• _What the exercise asks_: An exact transcript of all the records is the expected answer.

[[ Records to process open ]]

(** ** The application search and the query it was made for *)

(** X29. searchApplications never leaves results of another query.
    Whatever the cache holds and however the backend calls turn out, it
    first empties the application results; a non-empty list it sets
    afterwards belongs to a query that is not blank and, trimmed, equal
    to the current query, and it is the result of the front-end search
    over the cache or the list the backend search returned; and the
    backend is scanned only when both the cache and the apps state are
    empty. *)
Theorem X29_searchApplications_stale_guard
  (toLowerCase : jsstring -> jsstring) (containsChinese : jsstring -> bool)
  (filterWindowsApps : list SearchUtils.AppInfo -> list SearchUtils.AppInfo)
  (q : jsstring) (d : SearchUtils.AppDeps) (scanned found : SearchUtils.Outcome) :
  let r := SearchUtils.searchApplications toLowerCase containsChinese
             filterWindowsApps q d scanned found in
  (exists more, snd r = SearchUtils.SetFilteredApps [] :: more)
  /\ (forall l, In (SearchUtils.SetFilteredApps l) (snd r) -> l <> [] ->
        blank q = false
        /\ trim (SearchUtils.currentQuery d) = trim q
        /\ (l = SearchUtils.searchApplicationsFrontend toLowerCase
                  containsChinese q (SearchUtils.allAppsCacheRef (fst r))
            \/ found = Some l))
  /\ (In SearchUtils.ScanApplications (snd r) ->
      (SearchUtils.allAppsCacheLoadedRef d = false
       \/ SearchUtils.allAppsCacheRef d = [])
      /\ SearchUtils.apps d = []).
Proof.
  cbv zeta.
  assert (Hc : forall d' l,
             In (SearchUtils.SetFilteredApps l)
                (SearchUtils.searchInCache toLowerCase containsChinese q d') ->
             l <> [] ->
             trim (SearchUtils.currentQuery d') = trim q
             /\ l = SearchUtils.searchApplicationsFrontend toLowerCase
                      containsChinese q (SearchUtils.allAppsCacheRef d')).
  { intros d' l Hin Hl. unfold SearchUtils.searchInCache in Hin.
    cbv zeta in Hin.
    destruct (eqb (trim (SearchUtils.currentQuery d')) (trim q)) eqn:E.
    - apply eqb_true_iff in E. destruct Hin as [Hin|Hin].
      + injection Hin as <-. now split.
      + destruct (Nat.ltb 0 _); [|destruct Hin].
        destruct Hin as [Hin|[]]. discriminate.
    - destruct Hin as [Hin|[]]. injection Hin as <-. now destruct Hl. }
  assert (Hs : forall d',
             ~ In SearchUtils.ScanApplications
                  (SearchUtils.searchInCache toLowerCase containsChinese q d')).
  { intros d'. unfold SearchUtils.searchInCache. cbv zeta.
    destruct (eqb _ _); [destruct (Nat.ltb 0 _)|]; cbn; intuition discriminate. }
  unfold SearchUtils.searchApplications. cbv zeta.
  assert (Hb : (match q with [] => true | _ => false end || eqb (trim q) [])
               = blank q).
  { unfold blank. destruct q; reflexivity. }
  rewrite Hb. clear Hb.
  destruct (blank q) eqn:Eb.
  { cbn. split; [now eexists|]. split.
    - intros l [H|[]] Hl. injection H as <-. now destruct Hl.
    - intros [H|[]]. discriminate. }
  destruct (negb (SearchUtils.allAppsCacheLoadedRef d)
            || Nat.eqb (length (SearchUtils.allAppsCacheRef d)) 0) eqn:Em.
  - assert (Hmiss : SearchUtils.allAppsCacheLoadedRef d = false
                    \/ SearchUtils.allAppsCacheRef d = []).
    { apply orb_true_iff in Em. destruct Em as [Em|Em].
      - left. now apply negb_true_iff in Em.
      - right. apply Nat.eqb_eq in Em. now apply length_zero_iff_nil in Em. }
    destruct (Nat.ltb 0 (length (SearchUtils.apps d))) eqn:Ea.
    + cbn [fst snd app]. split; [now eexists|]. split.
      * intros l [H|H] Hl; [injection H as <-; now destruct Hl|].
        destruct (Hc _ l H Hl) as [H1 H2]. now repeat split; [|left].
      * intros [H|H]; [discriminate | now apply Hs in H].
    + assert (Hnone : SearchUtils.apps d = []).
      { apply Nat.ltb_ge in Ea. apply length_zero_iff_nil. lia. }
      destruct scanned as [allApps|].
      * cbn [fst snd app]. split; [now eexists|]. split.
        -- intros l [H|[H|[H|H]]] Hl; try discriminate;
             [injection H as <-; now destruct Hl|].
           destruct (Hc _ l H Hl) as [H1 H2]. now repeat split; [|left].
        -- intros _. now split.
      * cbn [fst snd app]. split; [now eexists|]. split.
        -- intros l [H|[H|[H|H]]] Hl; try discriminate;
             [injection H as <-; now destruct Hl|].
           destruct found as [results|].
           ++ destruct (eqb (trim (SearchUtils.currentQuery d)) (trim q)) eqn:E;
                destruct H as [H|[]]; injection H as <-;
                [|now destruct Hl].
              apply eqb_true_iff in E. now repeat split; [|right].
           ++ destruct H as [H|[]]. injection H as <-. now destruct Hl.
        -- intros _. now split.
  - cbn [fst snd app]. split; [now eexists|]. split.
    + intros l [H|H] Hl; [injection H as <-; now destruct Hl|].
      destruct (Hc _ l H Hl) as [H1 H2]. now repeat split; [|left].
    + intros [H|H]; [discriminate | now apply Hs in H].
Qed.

[[ Records to process closed ]]

• _Result_:
(** ** The application search and the query it was made for *)

(** X29. searchApplications never leaves results of another query.
    Whatever the cache holds and however the backend calls turn out, it
    first empties the application results; a non-empty list it sets
    afterwards belongs to a query that is not blank and, trimmed, equal
    to the current query, and it is the result of the front-end search
    over the cache or the list the backend search returned; and the
    backend is scanned only when both the cache and the apps state are
    empty. *)
Theorem X29_searchApplications_stale_guard
  (toLowerCase : jsstring -> jsstring) (containsChinese : jsstring -> bool)
  (filterWindowsApps : list SearchUtils.AppInfo -> list SearchUtils.AppInfo)
  (q : jsstring) (d : SearchUtils.AppDeps) (scanned found : SearchUtils.Outcome) :
  let r := SearchUtils.searchApplications toLowerCase containsChinese
             filterWindowsApps q d scanned found in
  (exists more, snd r = SearchUtils.SetFilteredApps [] :: more)
  /\ (forall l, In (SearchUtils.SetFilteredApps l) (snd r) -> l <> [] ->
        blank q = false
        /\ trim (SearchUtils.currentQuery d) = trim q
        /\ (l = SearchUtils.searchApplicationsFrontend toLowerCase
                  containsChinese q (SearchUtils.allAppsCacheRef (fst r))
            \/ found = Some l))
  /\ (In SearchUtils.ScanApplications (snd r) ->
      (SearchUtils.allAppsCacheLoadedRef d = false
       \/ SearchUtils.allAppsCacheRef d = [])
      /\ SearchUtils.apps d = []).
Proof.
  cbv zeta.
  assert (Hc : forall d' l,
             In (SearchUtils.SetFilteredApps l)
                (SearchUtils.searchInCache toLowerCase containsChinese q d') ->
             l <> [] ->
             trim (SearchUtils.currentQuery d') = trim q
             /\ l = SearchUtils.searchApplicationsFrontend toLowerCase
                      containsChinese q (SearchUtils.allAppsCacheRef d')).
  { intros d' l Hin Hl. unfold SearchUtils.searchInCache in Hin.
    cbv zeta in Hin.
    destruct (eqb (trim (SearchUtils.currentQuery d')) (trim q)) eqn:E.
    - apply eqb_true_iff in E. destruct Hin as [Hin|Hin].
      + injection Hin as <-. now split.
      + destruct (Nat.ltb 0 _); [|destruct Hin].
        destruct Hin as [Hin|[]]. discriminate.
    - destruct Hin as [Hin|[]]. injection Hin as <-. now destruct Hl. }
  assert (Hs : forall d',
             ~ In SearchUtils.ScanApplications
                  (SearchUtils.searchInCache toLowerCase containsChinese q d')).
  { intros d'. unfold SearchUtils.searchInCache. cbv zeta.
    destruct (eqb _ _); [destruct (Nat.ltb 0 _)|]; cbn; intuition discriminate. }
  unfold SearchUtils.searchApplications. cbv zeta.
  assert (Hb : (match q with [] => true | _ => false end || eqb (trim q) [])
               = blank q).
  { unfold blank. destruct q; reflexivity. }
  rewrite Hb. clear Hb.
  destruct (blank q) eqn:Eb.
  { cbn. split; [now eexists|]. split.
    - intros l [H|[]] Hl. injection H as <-. now destruct Hl.
    - intros [H|[]]. discriminate. }
  destruct (negb (SearchUtils.allAppsCacheLoadedRef d)
            || Nat.eqb (length (SearchUtils.allAppsCacheRef d)) 0) eqn:Em.
  - assert (Hmiss : SearchUtils.allAppsCacheLoadedRef d = false
                    \/ SearchUtils.allAppsCacheRef d = []).
    { apply orb_true_iff in Em. destruct Em as [Em|Em].
      - left. now apply negb_true_iff in Em.
      - right. apply Nat.eqb_eq in Em. now apply length_zero_iff_nil in Em. }
    destruct (Nat.ltb 0 (length (SearchUtils.apps d))) eqn:Ea.
    + cbn [fst snd app]. split; [now eexists|]. split.
      * intros l [H|H] Hl; [injection H as <-; now destruct Hl|].
        destruct (Hc _ l H Hl) as [H1 H2]. now repeat split; [|left].
      * intros [H|H]; [discriminate | now apply Hs in H].
    + assert (Hnone : SearchUtils.apps d = []).
      { apply Nat.ltb_ge in Ea. apply length_zero_iff_nil. lia. }
      destruct scanned as [allApps|].
      * cbn [fst snd app]. split; [now eexists|]. split.
        -- intros l [H|[H|[H|H]]] Hl; try discriminate;
             [injection H as <-; now destruct Hl|].
           destruct (Hc _ l H Hl) as [H1 H2]. now repeat split; [|left].
        -- intros _. now split.
      * cbn [fst snd app]. split; [now eexists|]. split.
        -- intros l [H|[H|[H|H]]] Hl; try discriminate;
             [injection H as <-; now destruct Hl|].
           destruct found as [results|].
           ++ destruct (eqb (trim (SearchUtils.currentQuery d)) (trim q)) eqn:E;
                destruct H as [H|[]]; injection H as <-;
                [|now destruct Hl].
              apply eqb_true_iff in E. now repeat split; [|right].
           ++ destruct H as [H|[]]. injection H as <-. now destruct Hl.
        -- intros _. now split.
  - cbn [fst snd app]. split; [now eexists|]. split.
    + intros l [H|H] Hl; [injection H as <-; now destruct Hl|].
      destruct (Hc _ l H Hl) as [H1 H2]. now repeat split; [|left].
    + intros [H|H]; [discriminate | now apply Hs in H].
Qed.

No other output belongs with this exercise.